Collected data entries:
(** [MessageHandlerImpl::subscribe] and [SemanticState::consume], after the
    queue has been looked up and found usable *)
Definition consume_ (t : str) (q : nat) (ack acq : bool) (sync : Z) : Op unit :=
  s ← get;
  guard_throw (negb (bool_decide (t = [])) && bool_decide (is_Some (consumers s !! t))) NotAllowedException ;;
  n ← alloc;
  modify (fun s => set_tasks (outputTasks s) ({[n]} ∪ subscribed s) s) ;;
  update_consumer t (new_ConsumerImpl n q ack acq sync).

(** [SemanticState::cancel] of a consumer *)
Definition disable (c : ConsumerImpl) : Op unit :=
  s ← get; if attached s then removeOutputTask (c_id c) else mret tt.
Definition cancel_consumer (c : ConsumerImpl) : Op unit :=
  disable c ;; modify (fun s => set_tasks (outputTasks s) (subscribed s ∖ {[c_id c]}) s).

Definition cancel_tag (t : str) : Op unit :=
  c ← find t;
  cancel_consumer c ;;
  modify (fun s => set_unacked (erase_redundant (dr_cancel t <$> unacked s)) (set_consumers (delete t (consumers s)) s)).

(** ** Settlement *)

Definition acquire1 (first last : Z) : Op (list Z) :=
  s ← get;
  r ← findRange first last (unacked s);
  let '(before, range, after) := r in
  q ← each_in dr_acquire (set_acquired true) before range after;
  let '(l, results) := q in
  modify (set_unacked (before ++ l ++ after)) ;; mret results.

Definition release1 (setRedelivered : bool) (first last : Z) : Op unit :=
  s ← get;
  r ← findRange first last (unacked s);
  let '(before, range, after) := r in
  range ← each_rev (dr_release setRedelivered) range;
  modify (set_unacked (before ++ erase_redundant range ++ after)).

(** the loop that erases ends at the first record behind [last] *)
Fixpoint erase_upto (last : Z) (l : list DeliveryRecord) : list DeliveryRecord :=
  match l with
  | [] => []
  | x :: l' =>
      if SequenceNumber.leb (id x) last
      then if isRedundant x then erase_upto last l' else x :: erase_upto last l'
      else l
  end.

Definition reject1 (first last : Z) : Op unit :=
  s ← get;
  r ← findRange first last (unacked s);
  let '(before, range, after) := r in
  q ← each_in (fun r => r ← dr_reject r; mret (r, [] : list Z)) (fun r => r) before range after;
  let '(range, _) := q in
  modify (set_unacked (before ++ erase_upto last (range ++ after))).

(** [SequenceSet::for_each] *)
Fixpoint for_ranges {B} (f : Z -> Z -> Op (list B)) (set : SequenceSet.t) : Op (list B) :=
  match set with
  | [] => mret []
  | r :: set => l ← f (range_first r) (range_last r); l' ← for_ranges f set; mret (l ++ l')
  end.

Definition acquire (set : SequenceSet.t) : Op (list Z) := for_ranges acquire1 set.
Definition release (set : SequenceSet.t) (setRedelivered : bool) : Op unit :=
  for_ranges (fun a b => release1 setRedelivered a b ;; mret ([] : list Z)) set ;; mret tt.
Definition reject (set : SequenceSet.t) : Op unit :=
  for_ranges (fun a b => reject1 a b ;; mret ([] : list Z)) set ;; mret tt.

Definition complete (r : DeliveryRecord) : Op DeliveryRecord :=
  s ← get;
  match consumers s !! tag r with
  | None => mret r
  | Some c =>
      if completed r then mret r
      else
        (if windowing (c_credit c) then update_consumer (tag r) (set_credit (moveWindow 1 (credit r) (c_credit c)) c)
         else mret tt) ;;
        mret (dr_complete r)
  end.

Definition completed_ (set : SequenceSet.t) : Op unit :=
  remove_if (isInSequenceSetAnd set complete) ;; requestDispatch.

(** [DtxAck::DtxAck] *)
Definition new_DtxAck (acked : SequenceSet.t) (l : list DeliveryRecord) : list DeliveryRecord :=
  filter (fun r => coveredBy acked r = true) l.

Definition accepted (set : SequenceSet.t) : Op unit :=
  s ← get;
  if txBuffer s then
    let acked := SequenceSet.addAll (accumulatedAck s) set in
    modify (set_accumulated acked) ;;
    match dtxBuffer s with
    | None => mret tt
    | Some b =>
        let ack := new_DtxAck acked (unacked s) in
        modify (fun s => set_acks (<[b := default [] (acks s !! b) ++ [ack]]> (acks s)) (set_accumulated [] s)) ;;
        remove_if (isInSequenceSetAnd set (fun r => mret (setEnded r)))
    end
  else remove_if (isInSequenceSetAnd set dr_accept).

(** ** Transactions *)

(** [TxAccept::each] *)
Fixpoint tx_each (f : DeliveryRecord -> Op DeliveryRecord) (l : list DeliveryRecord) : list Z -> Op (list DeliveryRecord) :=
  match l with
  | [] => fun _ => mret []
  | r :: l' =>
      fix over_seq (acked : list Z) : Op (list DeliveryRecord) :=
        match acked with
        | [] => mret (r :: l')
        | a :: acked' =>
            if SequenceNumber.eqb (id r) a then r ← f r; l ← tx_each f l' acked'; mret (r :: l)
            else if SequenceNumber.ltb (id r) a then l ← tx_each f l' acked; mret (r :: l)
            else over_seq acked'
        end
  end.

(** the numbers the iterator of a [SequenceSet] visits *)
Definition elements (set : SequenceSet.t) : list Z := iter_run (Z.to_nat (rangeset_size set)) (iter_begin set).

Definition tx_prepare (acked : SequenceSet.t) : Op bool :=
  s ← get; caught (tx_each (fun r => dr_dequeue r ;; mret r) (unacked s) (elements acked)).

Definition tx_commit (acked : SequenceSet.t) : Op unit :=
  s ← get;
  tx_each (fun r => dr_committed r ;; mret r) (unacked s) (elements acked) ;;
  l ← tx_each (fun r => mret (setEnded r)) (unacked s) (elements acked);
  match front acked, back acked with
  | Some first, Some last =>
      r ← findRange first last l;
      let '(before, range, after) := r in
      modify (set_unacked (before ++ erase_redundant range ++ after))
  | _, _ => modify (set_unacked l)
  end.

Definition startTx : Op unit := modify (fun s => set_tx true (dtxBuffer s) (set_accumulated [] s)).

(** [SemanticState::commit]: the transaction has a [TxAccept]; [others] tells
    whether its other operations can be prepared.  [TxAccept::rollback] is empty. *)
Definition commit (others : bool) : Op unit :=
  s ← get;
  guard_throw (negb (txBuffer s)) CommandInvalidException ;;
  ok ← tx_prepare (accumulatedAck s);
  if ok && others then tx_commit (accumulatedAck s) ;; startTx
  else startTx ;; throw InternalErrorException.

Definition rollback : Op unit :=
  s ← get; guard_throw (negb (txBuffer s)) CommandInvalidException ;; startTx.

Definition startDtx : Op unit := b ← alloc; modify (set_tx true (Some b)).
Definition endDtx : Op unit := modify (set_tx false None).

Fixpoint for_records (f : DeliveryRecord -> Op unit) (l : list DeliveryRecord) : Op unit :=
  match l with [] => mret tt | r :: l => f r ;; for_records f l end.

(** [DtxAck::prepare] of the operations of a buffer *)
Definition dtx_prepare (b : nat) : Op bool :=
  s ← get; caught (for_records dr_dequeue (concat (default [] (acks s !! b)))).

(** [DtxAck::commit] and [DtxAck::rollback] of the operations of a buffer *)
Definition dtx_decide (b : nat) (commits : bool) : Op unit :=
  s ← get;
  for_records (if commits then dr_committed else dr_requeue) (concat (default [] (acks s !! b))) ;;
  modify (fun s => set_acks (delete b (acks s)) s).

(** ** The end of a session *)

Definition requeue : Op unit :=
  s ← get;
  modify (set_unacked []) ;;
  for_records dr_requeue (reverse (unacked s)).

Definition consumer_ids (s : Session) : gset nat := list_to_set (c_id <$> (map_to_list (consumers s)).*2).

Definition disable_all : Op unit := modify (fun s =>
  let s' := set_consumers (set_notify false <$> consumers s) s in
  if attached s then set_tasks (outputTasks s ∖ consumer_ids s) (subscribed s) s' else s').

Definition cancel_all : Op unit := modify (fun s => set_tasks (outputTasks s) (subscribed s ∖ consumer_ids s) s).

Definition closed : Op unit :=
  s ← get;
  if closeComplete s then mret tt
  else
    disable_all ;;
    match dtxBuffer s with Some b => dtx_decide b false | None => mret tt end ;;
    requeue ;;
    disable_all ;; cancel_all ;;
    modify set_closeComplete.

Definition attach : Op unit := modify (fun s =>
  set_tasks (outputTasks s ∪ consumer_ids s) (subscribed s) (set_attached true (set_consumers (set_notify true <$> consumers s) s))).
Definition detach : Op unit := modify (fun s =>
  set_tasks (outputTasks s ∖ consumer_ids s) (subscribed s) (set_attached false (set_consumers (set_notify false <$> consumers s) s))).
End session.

...

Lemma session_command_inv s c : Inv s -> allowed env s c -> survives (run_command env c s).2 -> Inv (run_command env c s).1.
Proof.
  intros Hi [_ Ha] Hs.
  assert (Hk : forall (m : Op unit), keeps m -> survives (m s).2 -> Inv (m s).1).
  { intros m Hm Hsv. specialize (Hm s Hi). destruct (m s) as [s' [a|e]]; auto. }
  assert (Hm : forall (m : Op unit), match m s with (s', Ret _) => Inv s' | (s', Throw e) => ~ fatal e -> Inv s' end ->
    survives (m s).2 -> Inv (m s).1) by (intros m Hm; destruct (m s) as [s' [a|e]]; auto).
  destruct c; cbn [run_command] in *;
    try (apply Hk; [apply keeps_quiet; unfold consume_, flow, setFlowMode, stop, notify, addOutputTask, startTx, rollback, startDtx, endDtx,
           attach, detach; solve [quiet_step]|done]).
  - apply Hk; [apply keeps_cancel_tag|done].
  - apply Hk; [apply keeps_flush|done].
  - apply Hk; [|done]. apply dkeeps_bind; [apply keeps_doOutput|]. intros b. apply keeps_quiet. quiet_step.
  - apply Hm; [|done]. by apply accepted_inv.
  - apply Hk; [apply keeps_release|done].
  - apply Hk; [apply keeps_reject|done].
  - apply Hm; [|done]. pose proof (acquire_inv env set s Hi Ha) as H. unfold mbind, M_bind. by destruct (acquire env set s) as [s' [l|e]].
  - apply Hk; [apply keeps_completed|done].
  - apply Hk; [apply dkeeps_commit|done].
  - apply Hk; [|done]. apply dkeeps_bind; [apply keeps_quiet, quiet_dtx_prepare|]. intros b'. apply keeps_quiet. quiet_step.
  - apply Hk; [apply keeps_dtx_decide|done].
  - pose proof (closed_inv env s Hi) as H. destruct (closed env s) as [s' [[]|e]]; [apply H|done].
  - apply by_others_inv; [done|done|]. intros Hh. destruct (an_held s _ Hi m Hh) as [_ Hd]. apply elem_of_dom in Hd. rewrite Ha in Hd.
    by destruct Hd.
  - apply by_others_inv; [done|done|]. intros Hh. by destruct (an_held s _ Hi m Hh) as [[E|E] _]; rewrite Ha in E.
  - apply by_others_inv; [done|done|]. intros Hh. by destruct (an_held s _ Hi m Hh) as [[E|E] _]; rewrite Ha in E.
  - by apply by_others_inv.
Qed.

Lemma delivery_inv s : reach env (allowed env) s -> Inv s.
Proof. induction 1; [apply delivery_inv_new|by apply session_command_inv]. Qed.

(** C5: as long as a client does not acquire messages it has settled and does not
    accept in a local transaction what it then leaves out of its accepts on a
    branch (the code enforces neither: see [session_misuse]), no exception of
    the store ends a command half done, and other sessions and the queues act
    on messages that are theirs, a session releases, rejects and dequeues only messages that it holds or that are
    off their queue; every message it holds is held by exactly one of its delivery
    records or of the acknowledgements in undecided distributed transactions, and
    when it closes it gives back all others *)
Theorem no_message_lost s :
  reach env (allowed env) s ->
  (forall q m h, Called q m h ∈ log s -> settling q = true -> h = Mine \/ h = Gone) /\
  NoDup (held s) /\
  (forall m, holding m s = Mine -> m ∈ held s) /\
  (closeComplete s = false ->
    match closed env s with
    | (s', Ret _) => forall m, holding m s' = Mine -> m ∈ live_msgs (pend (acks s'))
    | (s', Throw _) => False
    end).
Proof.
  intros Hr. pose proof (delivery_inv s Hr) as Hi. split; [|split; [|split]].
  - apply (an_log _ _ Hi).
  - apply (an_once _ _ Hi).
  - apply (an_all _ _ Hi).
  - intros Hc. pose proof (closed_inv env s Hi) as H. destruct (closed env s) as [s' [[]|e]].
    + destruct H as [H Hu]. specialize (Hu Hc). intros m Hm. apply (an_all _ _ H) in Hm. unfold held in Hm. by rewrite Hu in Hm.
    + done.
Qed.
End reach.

...

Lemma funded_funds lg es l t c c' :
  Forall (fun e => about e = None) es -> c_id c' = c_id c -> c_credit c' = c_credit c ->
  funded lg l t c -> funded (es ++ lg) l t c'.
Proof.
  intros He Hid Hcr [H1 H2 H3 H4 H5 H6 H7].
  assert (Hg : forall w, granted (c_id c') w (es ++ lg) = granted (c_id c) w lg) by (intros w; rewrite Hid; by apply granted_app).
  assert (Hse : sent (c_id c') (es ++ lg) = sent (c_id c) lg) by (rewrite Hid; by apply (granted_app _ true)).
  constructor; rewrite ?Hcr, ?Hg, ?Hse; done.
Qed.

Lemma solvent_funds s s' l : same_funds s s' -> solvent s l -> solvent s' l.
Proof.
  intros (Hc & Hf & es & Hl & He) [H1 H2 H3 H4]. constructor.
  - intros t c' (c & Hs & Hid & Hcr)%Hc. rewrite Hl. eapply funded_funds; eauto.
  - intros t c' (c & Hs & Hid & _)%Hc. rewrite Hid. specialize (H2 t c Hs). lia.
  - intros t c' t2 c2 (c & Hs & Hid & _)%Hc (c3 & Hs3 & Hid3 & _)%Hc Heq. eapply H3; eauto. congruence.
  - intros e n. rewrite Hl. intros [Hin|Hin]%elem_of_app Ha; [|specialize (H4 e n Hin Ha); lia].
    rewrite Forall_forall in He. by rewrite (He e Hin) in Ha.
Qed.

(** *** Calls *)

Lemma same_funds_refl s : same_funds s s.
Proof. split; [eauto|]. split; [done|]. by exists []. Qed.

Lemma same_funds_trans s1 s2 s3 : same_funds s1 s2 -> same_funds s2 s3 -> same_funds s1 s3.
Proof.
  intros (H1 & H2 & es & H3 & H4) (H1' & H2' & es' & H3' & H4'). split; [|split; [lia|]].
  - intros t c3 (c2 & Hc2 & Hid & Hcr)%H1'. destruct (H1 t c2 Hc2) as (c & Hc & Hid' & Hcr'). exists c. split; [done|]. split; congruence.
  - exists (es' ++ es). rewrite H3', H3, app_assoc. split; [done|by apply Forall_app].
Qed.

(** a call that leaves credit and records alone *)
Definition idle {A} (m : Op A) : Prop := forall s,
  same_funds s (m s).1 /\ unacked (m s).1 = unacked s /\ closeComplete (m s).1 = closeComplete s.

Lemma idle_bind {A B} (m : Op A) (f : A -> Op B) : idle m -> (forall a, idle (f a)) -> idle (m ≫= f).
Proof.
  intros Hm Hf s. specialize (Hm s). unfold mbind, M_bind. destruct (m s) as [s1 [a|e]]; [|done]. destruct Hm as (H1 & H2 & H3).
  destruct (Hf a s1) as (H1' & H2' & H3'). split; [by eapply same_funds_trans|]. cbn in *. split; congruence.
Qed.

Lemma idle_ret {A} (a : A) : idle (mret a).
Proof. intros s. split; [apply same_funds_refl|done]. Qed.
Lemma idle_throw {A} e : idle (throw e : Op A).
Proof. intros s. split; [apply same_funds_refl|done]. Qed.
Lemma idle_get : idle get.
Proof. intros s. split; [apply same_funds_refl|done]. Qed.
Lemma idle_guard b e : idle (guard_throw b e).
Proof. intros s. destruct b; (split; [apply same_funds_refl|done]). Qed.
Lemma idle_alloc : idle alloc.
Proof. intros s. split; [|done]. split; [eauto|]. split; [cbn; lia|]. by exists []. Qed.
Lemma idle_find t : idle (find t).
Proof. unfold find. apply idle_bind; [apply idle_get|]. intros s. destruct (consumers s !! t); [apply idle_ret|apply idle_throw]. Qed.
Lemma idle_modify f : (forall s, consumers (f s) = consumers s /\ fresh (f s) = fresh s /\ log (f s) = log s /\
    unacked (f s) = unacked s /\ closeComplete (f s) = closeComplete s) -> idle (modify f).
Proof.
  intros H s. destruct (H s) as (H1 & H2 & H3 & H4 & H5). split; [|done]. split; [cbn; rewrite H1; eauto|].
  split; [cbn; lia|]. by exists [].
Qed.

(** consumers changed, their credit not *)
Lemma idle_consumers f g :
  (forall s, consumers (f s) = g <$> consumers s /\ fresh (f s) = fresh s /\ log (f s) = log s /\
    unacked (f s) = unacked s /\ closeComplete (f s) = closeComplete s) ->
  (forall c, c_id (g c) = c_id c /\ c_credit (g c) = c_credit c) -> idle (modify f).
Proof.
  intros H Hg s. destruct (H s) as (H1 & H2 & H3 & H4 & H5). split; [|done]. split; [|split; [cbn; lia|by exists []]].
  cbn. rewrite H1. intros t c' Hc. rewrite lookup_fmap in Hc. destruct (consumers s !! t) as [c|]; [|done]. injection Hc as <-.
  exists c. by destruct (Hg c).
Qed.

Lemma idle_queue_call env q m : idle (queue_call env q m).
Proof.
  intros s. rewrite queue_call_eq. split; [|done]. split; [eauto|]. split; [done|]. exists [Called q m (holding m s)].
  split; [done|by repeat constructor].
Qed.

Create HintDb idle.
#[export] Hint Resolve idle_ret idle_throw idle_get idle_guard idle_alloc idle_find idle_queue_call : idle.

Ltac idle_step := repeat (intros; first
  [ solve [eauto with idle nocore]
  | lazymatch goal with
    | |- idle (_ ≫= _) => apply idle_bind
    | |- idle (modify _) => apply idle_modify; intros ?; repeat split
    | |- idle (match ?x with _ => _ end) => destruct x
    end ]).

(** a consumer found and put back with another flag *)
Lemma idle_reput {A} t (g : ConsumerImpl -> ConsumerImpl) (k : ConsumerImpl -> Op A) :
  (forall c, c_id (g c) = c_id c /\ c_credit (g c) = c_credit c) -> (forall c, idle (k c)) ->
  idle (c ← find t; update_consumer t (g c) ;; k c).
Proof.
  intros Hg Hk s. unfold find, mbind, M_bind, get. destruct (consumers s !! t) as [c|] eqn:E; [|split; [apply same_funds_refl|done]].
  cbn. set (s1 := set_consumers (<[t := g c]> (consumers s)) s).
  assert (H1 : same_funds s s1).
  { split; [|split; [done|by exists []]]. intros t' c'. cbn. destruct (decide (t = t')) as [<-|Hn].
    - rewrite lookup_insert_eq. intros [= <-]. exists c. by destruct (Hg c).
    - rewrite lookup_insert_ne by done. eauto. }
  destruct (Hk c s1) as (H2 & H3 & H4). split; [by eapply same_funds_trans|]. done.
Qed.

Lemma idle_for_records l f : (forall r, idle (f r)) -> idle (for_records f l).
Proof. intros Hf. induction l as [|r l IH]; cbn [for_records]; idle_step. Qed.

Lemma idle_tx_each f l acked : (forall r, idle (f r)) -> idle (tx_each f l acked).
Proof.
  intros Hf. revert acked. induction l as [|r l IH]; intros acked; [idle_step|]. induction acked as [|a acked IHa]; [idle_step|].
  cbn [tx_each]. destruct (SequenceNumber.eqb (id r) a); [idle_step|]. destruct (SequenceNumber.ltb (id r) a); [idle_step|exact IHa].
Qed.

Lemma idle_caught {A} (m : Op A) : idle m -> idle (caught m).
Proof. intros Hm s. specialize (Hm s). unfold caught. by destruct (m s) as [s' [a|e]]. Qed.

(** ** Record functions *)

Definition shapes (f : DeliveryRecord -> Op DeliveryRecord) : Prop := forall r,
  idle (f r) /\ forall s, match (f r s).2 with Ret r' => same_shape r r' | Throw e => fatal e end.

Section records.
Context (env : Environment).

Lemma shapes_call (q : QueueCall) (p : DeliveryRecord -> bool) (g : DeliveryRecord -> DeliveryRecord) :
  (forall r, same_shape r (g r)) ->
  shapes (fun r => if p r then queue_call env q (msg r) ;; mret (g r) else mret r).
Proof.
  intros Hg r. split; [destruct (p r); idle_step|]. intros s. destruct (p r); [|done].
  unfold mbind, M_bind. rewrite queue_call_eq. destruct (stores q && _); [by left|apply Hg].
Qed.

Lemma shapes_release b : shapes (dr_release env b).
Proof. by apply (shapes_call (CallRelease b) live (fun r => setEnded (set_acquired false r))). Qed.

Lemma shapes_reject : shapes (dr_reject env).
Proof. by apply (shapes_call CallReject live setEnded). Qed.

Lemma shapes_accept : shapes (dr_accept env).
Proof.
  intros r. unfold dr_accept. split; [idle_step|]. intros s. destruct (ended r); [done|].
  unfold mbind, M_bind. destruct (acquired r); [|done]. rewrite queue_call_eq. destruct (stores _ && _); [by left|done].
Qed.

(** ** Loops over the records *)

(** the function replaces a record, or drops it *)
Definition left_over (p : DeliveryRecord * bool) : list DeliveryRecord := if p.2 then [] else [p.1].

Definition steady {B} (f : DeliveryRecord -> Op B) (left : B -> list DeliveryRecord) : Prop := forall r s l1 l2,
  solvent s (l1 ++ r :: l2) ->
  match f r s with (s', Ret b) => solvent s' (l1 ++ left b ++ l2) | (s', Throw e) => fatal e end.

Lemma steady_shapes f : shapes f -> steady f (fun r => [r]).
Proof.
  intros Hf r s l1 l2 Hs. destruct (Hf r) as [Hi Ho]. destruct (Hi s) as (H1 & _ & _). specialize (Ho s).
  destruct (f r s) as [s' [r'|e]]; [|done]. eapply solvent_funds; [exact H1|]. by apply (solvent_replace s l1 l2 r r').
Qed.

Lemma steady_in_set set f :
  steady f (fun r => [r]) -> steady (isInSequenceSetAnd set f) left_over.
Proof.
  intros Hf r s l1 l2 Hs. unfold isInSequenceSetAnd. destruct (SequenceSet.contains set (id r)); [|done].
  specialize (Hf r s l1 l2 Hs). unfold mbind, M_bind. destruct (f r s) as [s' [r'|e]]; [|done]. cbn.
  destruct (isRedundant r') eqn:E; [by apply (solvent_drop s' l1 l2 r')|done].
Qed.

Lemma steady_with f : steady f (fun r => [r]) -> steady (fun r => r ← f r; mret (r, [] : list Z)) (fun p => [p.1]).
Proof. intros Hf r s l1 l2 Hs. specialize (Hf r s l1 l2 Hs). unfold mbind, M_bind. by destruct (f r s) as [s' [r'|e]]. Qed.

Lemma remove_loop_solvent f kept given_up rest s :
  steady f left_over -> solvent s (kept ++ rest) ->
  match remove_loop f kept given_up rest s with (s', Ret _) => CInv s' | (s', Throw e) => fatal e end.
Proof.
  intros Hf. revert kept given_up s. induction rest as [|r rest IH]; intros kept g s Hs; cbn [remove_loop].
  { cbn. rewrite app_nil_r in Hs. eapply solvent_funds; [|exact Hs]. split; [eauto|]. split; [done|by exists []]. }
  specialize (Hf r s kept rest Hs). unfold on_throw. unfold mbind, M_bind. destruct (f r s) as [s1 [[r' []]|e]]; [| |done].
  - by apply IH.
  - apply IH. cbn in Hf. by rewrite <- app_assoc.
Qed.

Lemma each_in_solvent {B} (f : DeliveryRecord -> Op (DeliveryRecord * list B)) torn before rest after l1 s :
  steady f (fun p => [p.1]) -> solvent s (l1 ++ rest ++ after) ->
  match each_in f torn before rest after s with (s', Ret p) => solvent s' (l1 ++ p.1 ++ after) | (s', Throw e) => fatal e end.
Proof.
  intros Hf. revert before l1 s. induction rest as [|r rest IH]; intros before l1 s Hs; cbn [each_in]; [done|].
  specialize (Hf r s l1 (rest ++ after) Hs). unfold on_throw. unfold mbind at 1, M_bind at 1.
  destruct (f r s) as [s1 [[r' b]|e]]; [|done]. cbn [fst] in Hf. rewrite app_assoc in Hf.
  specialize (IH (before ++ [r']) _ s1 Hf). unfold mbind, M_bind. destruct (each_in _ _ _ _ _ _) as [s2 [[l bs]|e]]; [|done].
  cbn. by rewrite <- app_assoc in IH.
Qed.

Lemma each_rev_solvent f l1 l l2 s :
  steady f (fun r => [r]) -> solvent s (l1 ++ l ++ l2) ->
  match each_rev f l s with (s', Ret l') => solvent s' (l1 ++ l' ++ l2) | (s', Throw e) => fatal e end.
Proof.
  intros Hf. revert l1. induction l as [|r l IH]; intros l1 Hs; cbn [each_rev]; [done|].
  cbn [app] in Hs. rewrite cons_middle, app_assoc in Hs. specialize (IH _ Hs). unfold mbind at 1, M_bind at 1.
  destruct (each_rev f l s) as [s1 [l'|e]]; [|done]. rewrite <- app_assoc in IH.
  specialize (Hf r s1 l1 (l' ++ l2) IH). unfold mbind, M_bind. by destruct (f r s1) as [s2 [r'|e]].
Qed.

YOUR TASK: For the word "repeat", please count the lines in the data where it appears and respond with the number only.

OUTPUT FOR THIS TASK: 3